The highway climbed and twisted into increasingly dry and parched hills, dropped into barren gorges and crossed long narrow bridges that spanned others, pushing deeper into a desert region that seemed entirely as if it belonged on another continent. Because CA-9 was the route to Guatemala’s main port, Santo Tomas de Castilla outside of Puerto Barrios on the Gulf of Honduras, the highway was always thick with trucks and buses carrying produce and product and laborers. This morning as always the heat built early and the pace of the traffic kept abreast of the rapidly rising temperatures. All the buses and trucks seemed to be driven by sociopaths who flogged their often decrepit machines as though they were hell bound. They passed on downhill curves and uphill ones, honking and sweating and swearing, their faces sometimes blanching at the horrors of their own rashness as they forced mad passage between the traffic they were overtaking and the traffic that was approaching, often causing it to swerve onto precipitous caliche shoulders to avoid head-on collisions. But the drivers never slowed, barreling on in the heat, the canvas over their cargo flapping in the hot, tortured air like the capes on the bony backs of the Four Horsemen of the Apocalypse, men in reckless control of their destinies.
Soon locked in a hopeless conga line of overloaded buses and crippled trucks belching black acrid smoke as they labored on the climbing switchbacks, Haydon and Janet rolled down their windows. Janet gamely twisted her hair into a tight coil and pinned it up
off her neck, hiked her skirt up high on her long thighs, put on her sunglasses and stared out to the embattled highway. Even though the hot wind coming off the dark stony hills beat against their faces as it whipped in through the open windows, Janet was unperturbed. She knew ahead of time what the trip would be like. But Haydon could tell she was still furious about the Land-Rover.
They continued in the heat through mountains with slate gray rocks that yielded nothing but cactus and scrub brush and occasionally a patch of withering com on the steep slopes. Small whitewashed or dun-colored stucco houses sat isolated on far slopes or at the bottom of gorges, baking in the sun.
Haydon looked at his watch. “If this kind of traffic keeps up there’s no way we’ll make it in three hours.”

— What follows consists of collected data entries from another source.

(** ** Timing out with a capture that is still active *)
Lemma active_rejected capture live :
  measurable capture → ¬ stopped capture →
  ∃ e, reject_incomplete_capture capture live true = Err e
    ∧ fail_code e = ErrorCode.CuptiNotAvailable.
Proof.
  intros [Hf Hl _ _] Hs. unfold reject_incomplete_capture, stopped in *. rewrite Hf, Hl.
  destruct (cap_cupti capture) as [s|]; [|by destruct Hs].
  destruct (cs_complete s) eqn:Ec; [destruct Hs; by intros ? [= <-]|]. simpl. by eexists.
Qed.

(** A CUDA measurement whose deadline passes before a pair matched fails even when the
    records the agent sends as it stops do match: the timeout is judged on a capture that
    is still active, which is refused as not stopped, and that error is kept although the
    final capture can be measured. *)
Theorem timed_out_active_capture_fails (collection final : LiveCollection)
    (options : MeasureOptions) (tick : Tick) (answer : res string CuptiCapture)
    (hosts : list HostCaptureResult) (cuda : CuptiCapture) (capture : CompletedCapture)
    (execution : MeasurementExecution)
    (Hhosts : lc_host_captures collection = Some hosts)
    (Hcuda : lc_latest_cuda collection = Some cuda)
    (Hactive : cc_state cuda = CuptiCaptureState.Active)
    (Hcapture : completed_live_capture hosts (set_hosts collection hosts)
                  (opt_session_id options) = Ok capture)
    (Hmeasurable : measurable capture)
    (Hstop : stop_cupti_agent (set_hosts collection hosts) true answer = (final, Ok ()))
    (Hfinal : measure_live_capture hosts final options true = Ok execution) :
  ∃ e, finish_live_measurement (finish_live_timeout collection options tick).1 true options
         (finish_live_timeout collection options tick).2 answer = Err e
    ∧ fail_code e = ErrorCode.CuptiNotAvailable.
Proof.
  assert (¬ stopped capture) as Hns.
  { intros Hs. pose proof (live_capture_stopped hosts (set_hosts collection hosts) _ _ cuda
      Hcapture Hs Hcuda). congruence. }
  destruct (active_rejected capture true Hmeasurable Hns) as (e & He & Hcode).
  unfold finish_live_timeout. rewrite Hhosts. cbn [fst snd].
  unfold measure_live_capture at 1. rewrite Hcapture. cbn [mbind res_bind].
  unfold measure_capture. rewrite He. cbn [map_err mbind res_bind].
  unfold finish_live_measurement. rewrite Hstop.
  pose proof (stop_agent_ok _ _ _ _ Hstop) as [Hh _]. simpl in Hh. rewrite Hh. simpl.
  rewrite Hfinal. eexists. split; [done|]. unfold timeout_failure. simpl.
  by rewrite Hcode.
Qed.
End session.
(* ===== verification/Aggregate.v ===== *)
(** * Aggregated CUDA activities

    The aggregate mode of [xprobe/cli/src/main.rs]: the agent counts activities in a table
    of groups; its final answer is checked, groups of the same kernel, copy kind and device
    are merged, and each group gets selectors for a later exact measurement. *)
From S2P Require Import Prelude BTree RustString Text Bytes Protocol Selector Correlate.
From S2P Require Import Lifecycle GroupPairs Exact Greedy Nearest StackNested Measure.
From S2P Require Import Os Process Inspect Resolve Ring Uprobe Usdt Syscalls Validate Linux.
From S2P Require Import Cupti CuptiFilter Completed Live Session.
#[local] Open Scope Z_scope.

(** ** Merging groups *)
Definition aggregate_activity_rank (activity : CuptiAggregateActivity) : Z :=
  match activity with
  | CuptiAggregateActivity.Kernel => 0
  | CuptiAggregateActivity.Memcpy => 1
  | CuptiAggregateActivity.Memset => 2
  end.
Definition memcpy_kind_rank (kind : option MemcpyKind) : Z :=
  match kind with
  | None => 0
  | Some MemcpyKind.Unknown => 1
  | Some MemcpyKind.HostToDevice => 2
  | Some MemcpyKind.DeviceToHost => 3
  | Some MemcpyKind.DeviceToDevice => 4
  | Some MemcpyKind.HostToHost => 5
  | Some MemcpyKind.PeerToPeer => 6
  end.
(** The comparison of the groups' [sort_by]. *)
Definition aggregate_cmp (left right : CuptiAggregateGroup) : comparison :=
  then_with
    (then_with
       (then_with
          (aggregate_activity_rank (ag_activity left)
             ?= aggregate_activity_rank (ag_activity right))
          (kcmp (ag_name left) (ag_name right)))
       (kcmp (ag_device_id left) (ag_device_id right)))
    (memcpy_kind_rank (ag_memcpy_kind left) ?= memcpy_kind_rank (ag_memcpy_kind right)).
Definition same_group (previous group : CuptiAggregateGroup) : bool :=
  (ag_activity previous == ag_activity group) && (ag_name previous == ag_name group)
  && (ag_device_id previous == ag_device_id group)
  && (ag_memcpy_kind previous == ag_memcpy_kind group).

Janet shook her head. “It won’t. When we get to El Rancho we’ll turn off north to Cobán. Most of this traffic, not all of it but most of it, will keep on going to the coast.”

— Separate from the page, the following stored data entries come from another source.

(* ===== verification/Agent.v ===== *)
(** * The state of the CUPTI agent

    What the parts of [cupti/src/cupti_agent.c] share: the status of a capture,
    names and their buffers, the filters that are armed, and the header of what
    is sent to the collector.  The tables are in [AgentAggregate], [AgentRecords]
    and [AgentNvtx]. *)
From S2P Require Import Prelude BTree RustString Text Bytes Protocol Selector.
From S2P Require Import Os Process Inspect Resolve Usdt Syscalls Validate Cupti CuptiFilter.
From S2P Require Import Session.
#[local] Open Scope Z_scope.

(** [enum xprobe_cupti_agent_status], [xprobe_cupti_capture_state] and
    [xprobe_cupti_stop_reason]. *)
Definition AGENT_READY : Z := 0.
Definition AGENT_UNAVAILABLE : Z := 1.
Definition AGENT_CUPTI_ERROR : Z := 2.
Definition AGENT_OUTPUT_ERROR : Z := 3.
Definition CAPTURE_IDLE : Z := 0.
Definition CAPTURE_ACTIVE : Z := 1.
Definition CAPTURE_LIMIT_REACHED : Z := 2.
Definition CAPTURE_STOPPED : Z := 3.
Definition CAPTURE_FAILED : Z := 4.
Definition STOP_NONE : Z := 0.
Definition STOP_REQUESTED : Z := 1.
Definition STOP_RECORD_LIMIT : Z := 2.
Definition STOP_CUPTI_ERROR : Z := 3.
Definition STOP_OUTPUT_ERROR : Z := 4.

(** The variables [agent_status], [capture_state] and [stop_reason]. *)
Record AgentStatus := BuildAgentStatus {
  sta_agent_status : Z;
  sta_capture_state : Z;
  sta_stop_reason : Z }.
Definition set_agent_status (value : Z) (s : AgentStatus) : AgentStatus :=
  BuildAgentStatus value (sta_capture_state s) (sta_stop_reason s).
Definition set_capture_state (value : Z) (s : AgentStatus) : AgentStatus :=
  BuildAgentStatus (sta_agent_status s) value (sta_stop_reason s).
Definition set_stop_reason (value : Z) (s : AgentStatus) : AgentStatus :=
  BuildAgentStatus (sta_agent_status s) (sta_capture_state s) value.
Definition remember_output_error (s : AgentStatus) : AgentStatus :=
  set_stop_reason STOP_OUTPUT_ERROR
    (set_capture_state CAPTURE_FAILED (set_agent_status AGENT_OUTPUT_ERROR s)).
(** The stores at the end of [reset_capture] and of [activate_capture]. *)
Definition reset_status (s : AgentStatus) : AgentStatus :=
  set_stop_reason STOP_NONE (set_capture_state CAPTURE_IDLE s).
Definition activate_status (s : AgentStatus) : AgentStatus :=
  set_capture_state CAPTURE_ACTIVE (set_agent_status AGENT_READY s).
(** The end of [stop_capture], with the status that flushing and shutting down returned. *)
Definition mark_stopped (status : Z) (s : AgentStatus) : AgentStatus :=
  if (status =? AGENT_READY) && (sta_capture_state s =? CAPTURE_ACTIVE) then
    set_stop_reason STOP_REQUESTED (set_capture_state CAPTURE_STOPPED s)
  else s.

(** ** Interleavings

    Callbacks of CUPTI run on threads of their own and share the agent's tables through
    atomic operations.  [step] does the next operation of a call, from where the call is to
    where it is then; a weak exchange may fail when told to.  A schedule says which call
    makes each step, so that the schedules are all interleavings of the calls. *)
Section interleaving.
Context {A P T : Type} (step : bool → A → P → T → P * T).

Definition run_turn (c : T * list (A * P)) (turn : nat * bool) : T * list (A * P) :=
  let '(t, calls) := c in
  match calls !! turn.1 with
  | None => c
  | Some (a, pc) =>
      let '(pc, t) := step turn.2 a pc t in
      (t, <[turn.1 := (a, pc)]> calls)
  end.
Definition interleave (schedule : list (nat * bool)) (c : T * list (A * P)) : T * list (A * P) :=
  foldl run_turn c schedule.

(** What every step keeps holds after every schedule. *)
Lemma interleave_ind (I : T → list (A * P) → Prop) schedule c :
  (∀ spurious t calls j a pc pc' t', I t calls → calls !! j = Some (a, pc) →
     step spurious a pc t = (pc', t') → I t' (<[j := (a, pc')]> calls)) →
  I c.1 c.2 → I (interleave schedule c).1 (interleave schedule c).2.
Proof.
  intros Hstep. unfold interleave. revert c.
  induction schedule as [|turn schedule IH]; intros c Hc; [done|]. simpl. apply IH.
  destruct c as [t calls]. unfold run_turn. destruct (calls !! turn.1) as [[a pc]|] eqn:E; [|done].
  destruct (step _ _ _ _) as [pc' t'] eqn:Es. by eapply Hstep.
Qed.
Lemma interleave_args schedule c : (interleave schedule c).2.*1 = c.2.*1.
Proof.
  apply (interleave_ind (λ _ calls, calls.*1 = c.2.*1)); [|done].
  intros spurious t calls j a pc pc' t' <- Hj _. rewrite list_fmap_insert.
  apply list_insert_id. by rewrite list_lookup_fmap, Hj.
Qed.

They came to another long climb, and the stream of traffic slowed to a crawl.
“Here, take the wheel,” he said to Janet. “I’ve got to get this coat off.” She reached over and held the wheel steady while he wrestled off his suit coat and threw it over into the backseat. He rolled back his cuffs and then took the wheel again. “Thanks,” he said. “One more favor. Would you mind pouring me a cup of coffee?” His mouth felt oily from the constant blast of diesel smoke, and his eyes were burning from the hot wind and bright light as he squinted into the sun. He hadn’t brought his sunglasses.
The traffic crept absurdly up the steep grades, picked up speed on the crests, and then plunged wildly into the downhill stretches, brakes screaming on the curves but not for long as each driver coped with as much speed as he dared in order to gain some momentum for the next long climb. Occasionally the cliffs beside the highway were recruited as political billboards on which the competing parties painted their initials and party logos, some of them very precisely rendered—a stylized brilliant orange sun, a blue flower, a white fist gripping a rose, a red rooster.